The encoding is valuable when the consumer is external and the Petri net is generating output:

Event-sourced state. In an event-sourced system built on a Petri net, transitions emit events and external projections interpret them. If a projection needs to rank items by priority, the net can deposit exponentially-weighted tokens into an output place. The projection reads the accumulated value and uses it directly for sorting. The net produces the value; the projection consumes it. Each side does what it’s good at.

Multi-criteria scoring. When criteria have strict priority order (safety > performance > cost), exponential weights encode the hierarchy. A workflow net accumulates scores as items pass through evaluation stages. The final score in an output place encodes the full priority ranking as a single integer. An external dashboard reads it without replaying the evaluation logic.

Compact set representation. The score in binary is the place vector. This makes power-of-2 sums useful whenever a Petri net needs to communicate which subset of items was selected to an external consumer. One place, one integer, full recovery. The external system reads the bits to reconstruct the set without replaying any transitions.

When They Don’t Belong

The encoding fails when the net itself needs to read the result:

  • No transition depends on the accumulated score. The number sits in a place that nothing fires from.
  • No guard references the score. No conditional behavior changes based on the value.
  • The interpretation requires external logic.
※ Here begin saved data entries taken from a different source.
Lemma thread_step_good r p s :
  thread_inv s -> malloc_total -> tm_ok (rd1 r) -> good_step (thread_step r p s).
Proof.
  intros Hinv Ht Hok. destruct p as [b|t|b|b|]; simpl.
  - by apply top_step_good.
  - by apply rebuild_step_good.
  - by apply inner_step_good.
  - by case_match.
  - done.
Qed.

(** ** The rebuild among clients

    [place_inv]: in the middle of a rebuild the tail of the execution list is
    right, and the node the walk stands at is in the table. *)
Definition walking (now : tm) (n cur : Z) (s : sched) (bks : list bucket)
    (es : list (Z * execTask)) : Prop :=
  slot_rep (st_eheap s) (gExecList s) es /\ tm_ok now /\ 0 <= n /\
  (cur = NULL \/ cur ∈ addrs bks).

Definition place_inv (pl : place) (s : sched) : Prop :=
  exists bks es, sched_rep s bks es /\ offsets_ok es /\
  match pl with
  | At _ => True
  | Cleared | Built => slot_rep (st_eheap s) (gExecList s) es
  | EveryNode now n cur => walking now n cur s bks es
  | EveryCall now n cur _ _ => walking now n cur s bks es /\ cur <> NULL
  | HourNode now cur => walking now 0 cur s bks es
  | HourNext now cur => walking now 0 cur s bks es /\ cur <> NULL
  end.

Lemma place_inv_rep pl s : place_inv pl s -> thread_inv s.
Proof. intros (bks & es & ? & ? & _). by exists bks, es. Qed.

Lemma client_step_inv pl s s' : client_step pl s s' -> place_inv pl s -> place_inv pl s'.
Proof.
  intros Hc (bks & es & Hr & Hes & Hpl).
  destruct (client_step_keeps _ _ _ Hc _ _ Hr) as (bks' & Hr' & He & Hg & Hcur).
  exists bks', es. split_and!; [done..|].
  destruct pl; unfold walking in *; rewrite ?He, ?Hg; cbn [stands_at] in Hcur; tauto.
Qed.

Definition good_place (m : outcome (place * sched * list event)) : Prop :=
  match m with Ret (pl, s', _) => place_inv pl s' | Crash => False | OutOfFuel => True end.

Lemma node_in s bks es a :
  sched_rep s bks es -> a ∈ addrs bks ->
  exists nd, load (st_mheap s) a = Ret nd /\ (next nd = NULL \/ next nd ∈ addrs bks).
Proof.
  intros Hr Hin. destruct (addrs_chain _ _ _ _ Hr Hin) as (i & sl & l1 & l2 & t & Hi & Hl).
  destruct (lseg_at _ _ _ _ _ _ Hl) as [Ha Hla].
  exists (Node t (hd_addr l2)). split; [by apply load_Some|].
  destruct l2 as [|[x u] l2]; [by left|right]. apply addrs_in. eexists i, _, u.
  split; [exact Hi|]. apply elem_of_app. right. right. by left.
Qed.

Lemma slot_head s bks es i :
  sched_rep s bks es -> 0 <= i < 25 ->
  exists sl, table_get (gSchMasterTable s) i = Ret sl /\ (pHead sl = NULL \/ pHead sl ∈ addrs bks).
Proof.
  intros Hr Hi. destruct (lookup_lt_is_Some_2 bks (Z.to_nat i)) as [b Hb].
  { rewrite (sr_length _ _ _ Hr). unfold MASTER_ARR_SIZE. lia. }
  destruct (slot_at _ _ _ _ _ Hr Hb) as (sl & -> & (Hl & _) & _); [lia|].
  exists sl. split; [done|]. rewrite (lseg_hd _ _ _ Hl).
  destruct b as [|[x u] b]; [by left|right]. apply addrs_in. eexists _, _, u.
  split; [exact Hb|by left].
Qed.

(** What one more call in the execution list leaves of the walk. *)
Lemma grown_walking bks ts s es s' es' now n cur :
  grown bks ts s es s' es' -> offsets_ok es -> Forall (fun e => 0 <= ex_interval e) ts ->
  walking now n cur s bks es ->
  sched_rep s' bks es' /\ offsets_ok es' /\ walking now n cur s' bks es'.
Proof.
  intros [[Hr Hs] _ (new & -> & Hsub & _)] Hes Hts (_ & Hw).
  split_and!; [done| |by split]. apply Forall_app. split; [done|]. by eapply offsets_sublist.
Qed.
(* ===== verification/SchedDemo.v ===== *)
(** * A small scheduler

    A concrete state of the globals, for the examples that run the operations:
    an interval task and a daily task, added by [SCH_AddTask] with the bump
    allocator, and the calls built from them. *)

From S2P Require Import Prelude Heap ListSort CTypes SchedTypes SchedMaster SchedTable.
From S2P Require Import SchedApi SchedBuild SchedLoop SchedSafe.

#[local] Existing Instance bump_allocator.

Definition no_date : stDate := MkDate 1 0 0.
Definition no_time : stTime := MkTime 0 0 0.

(** Every half hour, every day. *)
Definition half_hourly : stTask :=
  MkTask no_date no_date no_time no_time SCH_PERIODIC SCH_SEC_MIN_HOUR 1800 SCH_ALL_DAYS 501 601.
(** Every Sunday, each 100 seconds. *)
Definition sunday_100 : stTask :=
  MkTask no_date no_date no_time no_time SCH_PERIODIC SCH_SEC_MIN_HOUR 100 SCH_SUN 502 602.
(** Daily at 9:30:15. *)
Definition daily_0930 : stTask :=
  MkTask no_date no_date (MkTime 9 30 15) no_time SCH_PERIODIC SCH_DAY 0 SCH_ALL_DAYS 503 603.
(** Once, on the third of May 2005 at 9:45:00. *)
Definition once_2005 : stTask :=
  MkTask (MkDate 3 4 2005) no_date (MkTime 9 45 0) no_time SCH_ONE_SHOT SCH_DAY 0
    SCH_ALL_DAYS 504 604.
(** Daily, at an hour outside the day. *)
Definition bad_hour : stTask :=
  MkTask no_date no_date (MkTime 25 0 0) no_time SCH_PERIODIC SCH_DAY 0 SCH_ALL_DAYS 505 605.
(** An interval of one day. *)
Definition every_day : stTask :=
  MkTask no_date no_date no_time no_time SCH_PERIODIC SCH_SEC_MIN_HOUR 86400 SCH_ALL_DAYS 506 606.

(** Tuesday 3 May 2005, 9:20:10. *)
Definition morning : tm := Tm 10 20 9 3 4 105 2.

Definition blank : sched := MkSched ∅ [] ∅ (Slot 7 7 7) false false.
Lemma morning_ok : tm_ok morning.
Proof. unfold tm_ok. simpl. lia. Qed.

Definition demo0 : sched := SCH_StartScheduler blank.

(** Run a call and keep the state it leaves. *)
Definition state_of {A} (m : outcome (A * sched)) : sched :=
  match m with Ret (_, s) => s | _ => blank end.

Definition demo1 : sched := state_of (SCH_AddTask morning half_hourly demo0).
Definition demo2 : sched := state_of (SCH_AddTask morning once_2005 demo1).

Definition demo1_bks : list bucket := spec_add 24 1 half_hourly (replicate 25 []).
Definition demo2_bks : list bucket := spec_add 9 2 once_2005 demo1_bks.

Lemma demo0_rep : sched_rep demo0 (replicate 25 []) [].
Proof. by apply StartScheduler_rep. Qed.

Lemma demo1_rep : sched_rep demo1 demo1_bks [].
Proof.
  destruct (AddTask_accepted morning half_hourly demo0 _ _ 24 demo0_rep eq_refl ltac:(lia))
    as (s' & Heq & Hok).
  replace demo1 with s'; [by apply Hok|]. vm_compute in Heq. injection Heq as <-. reflexivity.
Qed.

Lemma demo2_rep : sched_rep demo2 demo2_bks [].
Proof.
  destruct (AddTask_accepted morning once_2005 demo1 _ _ 9 demo1_rep eq_refl ltac:(lia))
    as (s' & Heq & Hok).
  replace demo2 with s'; [by apply Hok|]. vm_compute in Heq. injection Heq as <-. reflexivity.
Qed.

(** The same state after the rebuild of the hour. *)
Definition demo_clock : readings := Readings morning morning (fun _ => morning) 100.
Definition demo3 : sched :=
  match rebuild_step demo_clock morning demo2 with Ret (_, s, _) => s | _ => blank end.
Definition demo3_es : list (Z * execTask) :=
  [(3, MkExec 501 601 1800); (5, MkExec 504 604 2700); (4, MkExec 501 601 3600)].

Lemma demo3_rep : sched_rep demo3 demo2_bks demo3_es.
Proof.
  destruct (rebuild_step_spec demo_clock morning demo2 _ _ demo2_rep bump_total)
    as (p & s' & evs & bks & every & hour & new & Heq & -> & _ & _ & Hnew & Hr & _);
    [exact morning_ok|by left|].
  replace demo3 with s'; [|vm_compute in Heq; injection Heq as _ <- _; reflexivity].
  vm_compute in Heq. injection Heq as _ <- _.
  destruct Hr as [Hm Hlen (Hl & Hnd & Hd & Hsz) Hdj]. split; [done|done| |done].
  split_and!; [|by apply (bool_decide_unpack _)|done|done].
  cbn [lseg demo3_es].
  repeat (split; [reflexivity|]; split; [done|]; eexists; split; [vm_compute; reflexivity|]).
  reflexivity.
Qed.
You need a separate decoder to extract meaning.

If the only consumer of a token count is outside the net, the encoding adds structural complexity (more transitions, more arcs) without adding behavioral capability. The net is no more powerful with the encoding than without it.

The General Principle

The poker experiment reveals a design heuristic for Petri net modeling:

Ask: does any transition use this information?

If the answer is yes — if a place’s token count enables, disables, or influences a transition — then encode it in the net. That’s what Petri nets are for.

If the answer is no — if the information is only consumed by external systems — then the net is the wrong place for the computation. Let the net generate the raw events. Let the external system do the interpretation. Don’t add 52 transitions and 104 arcs to encode something that a simple function could compute from the event stream.

This boundary applies beyond exponential weights. Any time you’re tempted to add net structure that doesn’t participate in the net’s behavior — logging places, summary counters, encoding tricks — ask whether the information is being modeled or merely stored. Models live in the net. Storage belongs outside.

The exponential encoding itself is genuinely useful. It maps sets to integers, preserves lexicographic ordering, and enables constant-time comparison. The mistake was embedding it in the net instead of applying it at the boundary where the net’s output meets the world.

There is, however, a way to derive poker hand rankings from net topology rather than bolting them on. The integer reduction technique from Chapter 13 builds a hand analysis net where drain transitions proportional to combinatorial frequency create differential outflow. At ODE equilibrium, rare hands accumulate more tokens and produce higher values — straight flush=32, four of a kind=16, down to high card=1. The ranking emerges from topology, and the drain transitions are the mechanism, not bookkeeping. See “Poker Hand Ranking: Integer Reduction” in Chapter 13 for the full treatment.